The 26-year-old Mangione was initially charged in Pennsylvania with providing false identification to police, possession of an unlicensed firearm and forgery.

The family of Mangione — a graduate of the University of Pennsylvania — said in a statement posted on social media Dec. 9 by the suspect’s cousin, Maryland lawmaker Nino Mangione, that they are “shocked and devastated by Luigi’s arrest.”

“Unfortunately, we cannot comment on news reports regarding Luigi Mangione,” said the family, explaining they only know what they have read in news reports.

“We offer our prayers to the family of Brian Thompson and we ask people to pray for all involved,” the family’s statement said. “We are devastated by this news.”

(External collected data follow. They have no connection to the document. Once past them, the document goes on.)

(* ===== verification/ChannelRoutes.v ===== *)
(** * The HTTP side of channels (wavis-backend/src/channel/routes.rs)

    Every endpoint as a program over the channel tables, the limiter of the
    endpoints and the shared voice state: the rate limit, the call of the channel
    module, the mapping of its errors to statuses, the ejection that follows a
    ban, and the two voice-status queries.  Authentication has produced the user
    id; the text form of a time is a parameter, as is the uuid crate. *)

From Stdlib Require Import Sorting.Sorted.
From stdpp Require Import sorting.
From S2P Require Import Prelude Signaling Invite RoomState ScreenShare SfuBridge Tokens SfuRelay SubRooms Voice WsSession SlidingWindow Config AppState Server Database Channels ChannelRules.
Local Open Scope Z_scope.
Local Open Scope prog_scope.

(** ** Responses *)

(** [ChannelErrorResponse]: the status, the [Retry-After] header, the message. *)
Record ChannelErrorResponse : Type := mkChannelErrorResponse {
  er_status : Z;
  er_retry_after : option string;
  er_error : string
}.

(** How a request ends without its response: an error response, or a panic. *)
Inductive Refusal : Type :=
| Refused (r : ChannelErrorResponse)
| Crashed.

(** [CreateChannelResponse]. *)
Record CreateChannelResponse : Type := mkCreateChannelResponse {
  ccr_channel_id : string;
  ccr_name : string;
  ccr_owner_user_id : string;
  ccr_created_at : string
}.

(** [ChannelListItemResponse]. *)
Record ChannelListItemResponse : Type := mkChannelListItemResponse {
  clr_channel_id : string;
  clr_name : string;
  clr_owner_user_id : string;
  clr_created_at : string;
  clr_role : string
}.

(** [MemberResponse]. *)
Record MemberResponse : Type := mkMemberResponse {
  mr_user_id : string;
  mr_role : string;
  mr_joined_at : string;
  mr_display_name : string
}.

(** [ChannelDetailResponse]. *)
Record ChannelDetailResponse : Type := mkChannelDetailResponse {
  cdr_channel_id : string;
  cdr_name : string;
  cdr_owner_user_id : string;
  cdr_created_at : string;
  cdr_role : string;
  cdr_members : list MemberResponse
}.

(** [InviteResponse]. *)
Record InviteResponse : Type := mkInviteResponse {
  ivr_code : string;
  ivr_channel_id : string;
  ivr_expires_at : option string;
  ivr_max_uses : option Z;
  ivr_uses : Z
}.

(** [JoinChannelResponse]. *)
Record JoinChannelResponse : Type := mkJoinChannelResponse {
  jcr_channel_id : string;
  jcr_name : string;
  jcr_role : string
}.

(** [BanResponse]. *)
Record BanResponse : Type := mkBanResponse {
  bnr_channel_id : string;
  bnr_user_id : string;
  bnr_banned_at : string
}.

(** [ChangeRoleResponse]. *)
Record ChangeRoleResponse : Type := mkChangeRoleResponse {
  crr_channel_id : string;
  crr_user_id : string;
  crr_role : string
}.

(** [VoiceStatusResponse]; a [VoiceParticipantInfo] is its display name. *)
Record VoiceStatusResponse : Type := mkVoiceStatusResponse {
  vs_active : bool;
  vs_participant_count : option Z;
  vs_participants : option (list string)
}.

(** [BatchVoiceStatusItem]. *)
Record BatchVoiceStatusItem : Type := mkBatchVoiceStatusItem {
  bv_active : bool;
  bv_participant_count : Z
}.

(** [BanListItem]. *)
Record BanListItem : Type := mkBanListItem {
  bl_user_id : string;
  bl_banned_at : string;
  bl_display_name : string
}.

(** [role_to_string]. *)
Definition role_to_string (role : ChannelRole) : string :=
  match role with Owner => "owner" | Admin => "admin" | Member => "member" end.

(** [map_channel_error]: the status and the message. *)
Definition map_channel_error (err : ChannelError) : ChannelErrorResponse :=
  let '(status, message) := match err with
    | ChErr.ChannelNotFound => (404, "not found"%string)
    | ChErr.NotMember => (403, "forbidden"%string)
    | ChErr.Banned => (403, "forbidden"%string)
    | ChErr.Forbidden => (403, "forbidden"%string)
    | ChErr.TargetNotMember => (404, "not found"%string)
    | ChErr.TargetNotBanned => (404, "not found"%string)
    | ChErr.InviteNotFound => (404, "not found"%string)
    | ChErr.InvalidInvite => (400, "invalid invite"%string)
    | ChErr.InvalidName => (400, "invalid channel name: must be 1-100 characters"%string)
    | ChErr.AlreadyMember => (409, "already a member"%string)
    | ChErr.AlreadyBanned => (409, "user is already banned"%string)
    | ChErr.CannotBanOwner => (403, "cannot ban the channel owner"%string)
    | ChErr.InsufficientPrivileges => (403, "insufficient privileges"%string)
    | ChErr.SelfBan => (400, "cannot ban yourself"%string)
    | ChErr.OwnerCannotLeave => (400, "owner cannot leave; delete the channel instead"%string)
    | ChErr.InvalidRole => (400, "invalid role: must be 'admin' or 'member'"%string)
    | ChErr.CannotChangeOwnerRole => (400, "cannot change the owner's role"%string)
    | ChErr.CannotChangeBannedRole => (400, "cannot change a banned member's role"%string)
    | ChErr.OwnerConsistencyViolation => (500, "internal error"%string)
    | ChErr.DatabaseError _ => (500, "internal error"%string)
    end in
  mkChannelErrorResponse status None message.

(** [rate_limited_response]. *)
Definition rate_limited_response (retry_after_secs : option Z) : ChannelErrorResponse :=
  mkChannelErrorResponse 429 (pretty <$> retry_after_secs) "too many requests".

Section routes.
Context {B : Type} `{SfuRoomManager B}.
Context {Uuid : Type} `{EqDecision Uuid} `{!Countable Uuid} `{UuidText Uuid}.
Context (plus_seconds : Z → Z → option Z) (to_rfc3339 : Z → string).

(** The fields of [AppState] the endpoints use. *)
Record Backend : Type := mkBackend {
  be_db : ChannelDb (Uuid:=Uuid);
  be_limiter : ChannelLimiter.ChannelRateLimiter (Uuid:=Uuid);
  be_app : App B Uuid
}.
Abbreviation Route A := (M Backend Refusal A) (only parsing).

(** The clock of the limiter, the clocks of the ejection. *)
Record RouteReads : Type := mkRouteReads {
  rr_now : Instant;
  rr_eject : Reads;
  rr_sub_now : Instant;
  rr_clks : string → Instant * Z
}.

(** [check_rate_limit]. *)
Definition check_rate_limit (user_id : Uuid) (now : Instant) : Route unit := λ st,
  match ChannelLimiter.retry user_id now (be_limiter st) with
  | (Some secs, l) => (Err (Refused (rate_limited_response (Some secs))), mkBackend (be_db st) l (be_app st))
  | (None, l) => (Ok tt, mkBackend (be_db st) (ChannelLimiter.record user_id now l) (be_app st))
  end.

(** A call of the channel module with [.map_err(map_channel_error)]. *)
Definition call {A} (op : M (ChannelDb (Uuid:=Uuid)) Stopped A) : Route A := λ st,
  let '(r, d) := op (be_db st) in
  (map_err (λ e, match e with Failed e => Refused (map_channel_error e) | Panicked => Crashed end) r,
   mkBackend d (be_limiter st) (be_app st)).

(** [create_channel]. *)
Definition post_channel (io : Io) (user_id : Uuid) (name : string) (fresh_id : Uuid) (now : Z) (rr : RouteReads)
    : Route (Z * CreateChannelResponse) :=
  do! check_rate_limit user_id (rr_now rr) in
  let! ch := call (create_channel io user_id name fresh_id now) in
  mret (201, mkCreateChannelResponse (uuid_to_string (ch_channel_id ch)) (ch_name ch)
               (uuid_to_string (ch_owner_user_id ch)) (to_rfc3339 (ch_created_at ch))).

(** [list_channels]. *)
Definition get_channels (io : Io) (user_id : Uuid) : Route (list ChannelListItemResponse) :=
  let! items := call (list_channels io user_id) in
  mret (map (λ i, mkChannelListItemResponse (uuid_to_string (li_channel_id i)) (li_name i)
                    (uuid_to_string (li_owner_user_id i)) (to_rfc3339 (li_created_at i))
                    (role_to_string (li_role i))) items).

(** [get_channel]. *)
Definition get_channel (io : Io) (user_id channel_id : Uuid) : Route ChannelDetailResponse :=
  let! detail := call (get_channel_detail io channel_id user_id) in
  let members := map (λ m, mkMemberResponse (uuid_to_string (mi_user_id m)) (role_to_string (mi_role m))
                             (to_rfc3339 (mi_joined_at m)) (mi_display_name m)) (cd_members detail) in
  mret (mkChannelDetailResponse (uuid_to_string (cd_channel_id detail)) (cd_name detail)
          (uuid_to_string (cd_owner_user_id detail)) (to_rfc3339 (cd_created_at detail))
          (role_to_string (cd_role detail)) members).

(** [delete_channel]. *)
Definition delete_channel_route (io : Io) (user_id channel_id : Uuid) (rr : RouteReads) : Route Z :=
  do! check_rate_limit user_id (rr_now rr) in
  do! call (delete_channel io channel_id user_id) in
  mret 204.

Definition invite_response (i : ChannelInvite (Uuid:=Uuid)) : InviteResponse :=
  mkInviteResponse (ci_code i) (uuid_to_string (ci_channel_id i)) (to_rfc3339 <$> ci_expires_at i)
    (ci_max_uses i) (ci_uses i).

(** [create_invite]. *)
Definition post_invite (io : Io) (user_id channel_id : Uuid) (expires_in_secs max_uses : option Z)
    (code : string) (utc_now now : Z) (rr : RouteReads) : Route (Z * InviteResponse) :=
  do! check_rate_limit user_id (rr_now rr) in
  let! invite := call (create_invite plus_seconds io channel_id user_id expires_in_secs max_uses code utc_now now) in
  mret (201, invite_response invite).

(** [join_channel]. *)
Definition join_channel (io : Io) (user_id : Uuid) (code : string) (now : Z) (rr : RouteReads)
    : Route JoinChannelResponse :=
  do! check_rate_limit user_id (rr_now rr) in
  let! result := call (join_channel_by_invite io user_id code now) in
  mret (mkJoinChannelResponse (uuid_to_string (jr_channel_id result)) (jr_name result)
          (role_to_string (jr_role result))).

(** [leave_channel]. *)
Definition leave_channel_route (io : Io) (user_id channel_id : Uuid) (rr : RouteReads) : Route Z :=
  do! check_rate_limit user_id (rr_now rr) in
  do! call (leave_channel io channel_id user_id) in
  mret 204.

(** [revoke_invite]. *)
Definition revoke_invite_route (io : Io) (user_id channel_id : Uuid) (code : string) (rr : RouteReads) : Route Z :=
  do! check_rate_limit user_id (rr_now rr) in
  do! call (revoke_invite io channel_id user_id code) in
  mret 204.

(** [ban_member]: the ban, then the ejection, whose failure is only logged. *)
Definition ban_member_route (io : Io) (user_id channel_id target_user_id : Uuid) (now : Z) (rr : RouteReads)
    : Route BanResponse :=
  do! check_rate_limit user_id (rr_now rr) in
  let! result := call (ban_member io channel_id user_id target_user_id now) in
  do! modify (λ st, mkBackend (be_db st) (be_limiter st)
    (eject_member channel_id target_user_id (rr_eject rr) (rr_sub_now rr) (rr_clks rr) (be_app st))) in
  mret (mkBanResponse (uuid_to_string (br_channel_id result)) (uuid_to_string (br_user_id result))
          (to_rfc3339 (br_banned_at result))).

(** [unban_member]. *)
Definition unban_member_route (io : Io) (user_id channel_id target_user_id : Uuid) (rr : RouteReads) : Route Z :=
  do! check_rate_limit user_id (rr_now rr) in
  do! call (unban_member io channel_id user_id target_user_id) in
  mret 204.

(** [change_role]. *)
Definition change_role_route (io : Io) (user_id channel_id target_user_id : Uuid) (role : string) (rr : RouteReads)
    : Route ChangeRoleResponse :=
  do! check_rate_limit user_id (rr_now rr) in
  let! result := call (change_role io channel_id user_id target_user_id role) in
  mret (mkChangeRoleResponse (uuid_to_string (rc_channel_id result)) (uuid_to_string (rc_user_id result))
          (role_to_string (rc_role result))).

(** [list_bans]. *)
Definition get_bans (io : Io) (user_id channel_id : Uuid) : Route (list BanListItem) :=
  let! bans := call (list_bans io channel_id user_id) in
  mret (map (λ b, mkBanListItem (uuid_to_string (bm_user_id b)) (to_rfc3339 (bm_banned_at b)) (bm_display_name b))
          bans).

(** [list_invites]. *)
Definition get_invites (io : Io) (user_id channel_id : Uuid) (now : Z) : Route (list InviteResponse) :=
  let! invites := call (list_invites io channel_id user_id now) in
  mret (map invite_response invites).

(** ** Voice status *)

Definition internal_error : Refusal := Refused (mkChannelErrorResponse 500 None "internal error").
Definition forbidden : Refusal := Refused (mkChannelErrorResponse 403 None "forbidden").

(** The participants that count: those in a sub-room, where the room has them. *)
Definition voice_participants (i : RoomInfo) : list ParticipantInfo :=
  match sub_room_state i with
  | Some sub => List.filter (λ p, bool_decide (is_Some (participant_assignments sub !! participant_id p)))
                  (participants i)
  | None => participants i
  end.

(** [get_voice_status]. *)
Definition get_voice_status (io : Io) (user_id channel_id : Uuid) : Route VoiceStatusResponse := λ st,
  match io 0%nat with
  | Some _ => (Err internal_error, st)
  | None =>
      match membership_of channel_id user_id (be_db st) with
      | None => (Err forbidden, st)
      | Some m =>
          match m_banned_at m with
          | Some _ => (Err forbidden, st)
          | None =>
              let v := app_voice (be_app st) in
              let inactive := mkVoiceStatusResponse false None None in
              (Ok match v_map v !! channel_id with
                  | None => inactive
                  | Some room_id =>
                      match get_room_info room_id (w_rooms (v_world v)) with
                      | None => inactive
                      | Some room_info =>
                          let ps := map display_name (voice_participants room_info) in
                          let active := negb (bool_decide (ps = [])) in
                          mkVoiceStatusResponse active (if active then Some (wrap_u32 (len ps)) else None)
                            (if active then Some ps else None)
                      end
                  end, st)
          end
      end
  end.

Luigi Mangione’s late grandmother, Mary Mangione, was memorialized by Loyola University Maryland after her March 2023 death, with the university describing her in a tribute as believing “passionately in the value of Catholic Jesuit education.”

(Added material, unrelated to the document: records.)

(** [validate_create_options]. *)
Definition validate_create_options (label : string) (expires_at : option Z) (max_redemptions pepper_length utc : Z)
    : Result string AlphaInviteAdminError :=
  match validate_alpha_invite_label label with
  | Err e => Err e
  | Ok label =>
      if bool_decide (max_redemptions ≤ 0) then Err AlphaErr.InvalidMaxRedemptions
      else if match expires_at with Some t => bool_decide (t ≤ utc) | None => false end
      then Err AlphaErr.InvalidExpiry
      else if bool_decide (pepper_length < 32) then Err AlphaErr.PepperTooShort
      else Ok label
  end.

(** [INSERT INTO alpha_invites .. RETURNING ..]. *)
Definition insert_alpha_invite (invite_id : Uuid) (code_hash label : string) (expires_at : option Z)
    (max_redemptions now : Z) : Stmt AlphaInviteAdminRecord := λ d,
  let a := mkAlphaInviteAdminRecord code_hash (Some label) now expires_at None max_redemptions 0 in
  if bool_decide (is_Some (alpha_invites d !! invite_id)) then (Err "alpha_invites_pkey"%string, d)
  else if bool_decide (is_Some (invite_by_hash code_hash d)) then (Err "alpha_invites_code_hash_key"%string, d)
  else if bool_decide (max_redemptions ≤ 0) then (Err "alpha_invites_max_redemptions_check"%string, d)
  else (Ok a, set_alpha_invites (<[invite_id := a]> (alpha_invites d)) d).

(** [create_alpha_invite]: the record and the raw code, which is drawn. *)
Definition create_alpha_invite (io : Io) (label : string) (expires_at : option Z) (max_redemptions : Z)
    (pepper raw_code : string) (invite_id : Uuid) (utc now : Z)
    : Prog AlphaInviteAdminError (AlphaInviteAdminRecord * string) :=
  let! label := lift_result (validate_create_options label expires_at max_redemptions (str_len pepper) utc) in
  let! code_hash := lift_result (map_err (λ _, AlphaErr.CodeGenerationFailed) (hash_invite_code raw_code pepper)) in
  let! row := execute AlphaErr.AdminDatabaseError io 0%nat
                (insert_alpha_invite invite_id code_hash label expires_at max_redemptions now) in
  mret (row, raw_code).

In 2010, the late Mangione — who had graduated from Mount St. Agnes College, which later merged with Loyola — had been awarded the school’s presidential medal. She and her husband, Nicholas Mangione, were philanthropists and longtime benefactors of Loyola, helping the school to acquire its permanent exhibition of the St. John’s Bible at Loyola’s Notre Dame Library.

“Mary Mangione believed passionately in the value of Catholic Jesuit education. Over the years, she and her husband have given generously to strengthen the education and experience we offer to our students,” said Loyola president Terrence M. Sawyer in the university’s March 28, 2023, tribute to her. “She will be missed and long remembered for the ways in which she helped ensure that our students would continue to grow in mind, body, and spirit for generations to come.”

Late Dec. 9, New York prosecutors filed murder and other charges against Luigi Mangione. He is expected to be extradited to the state.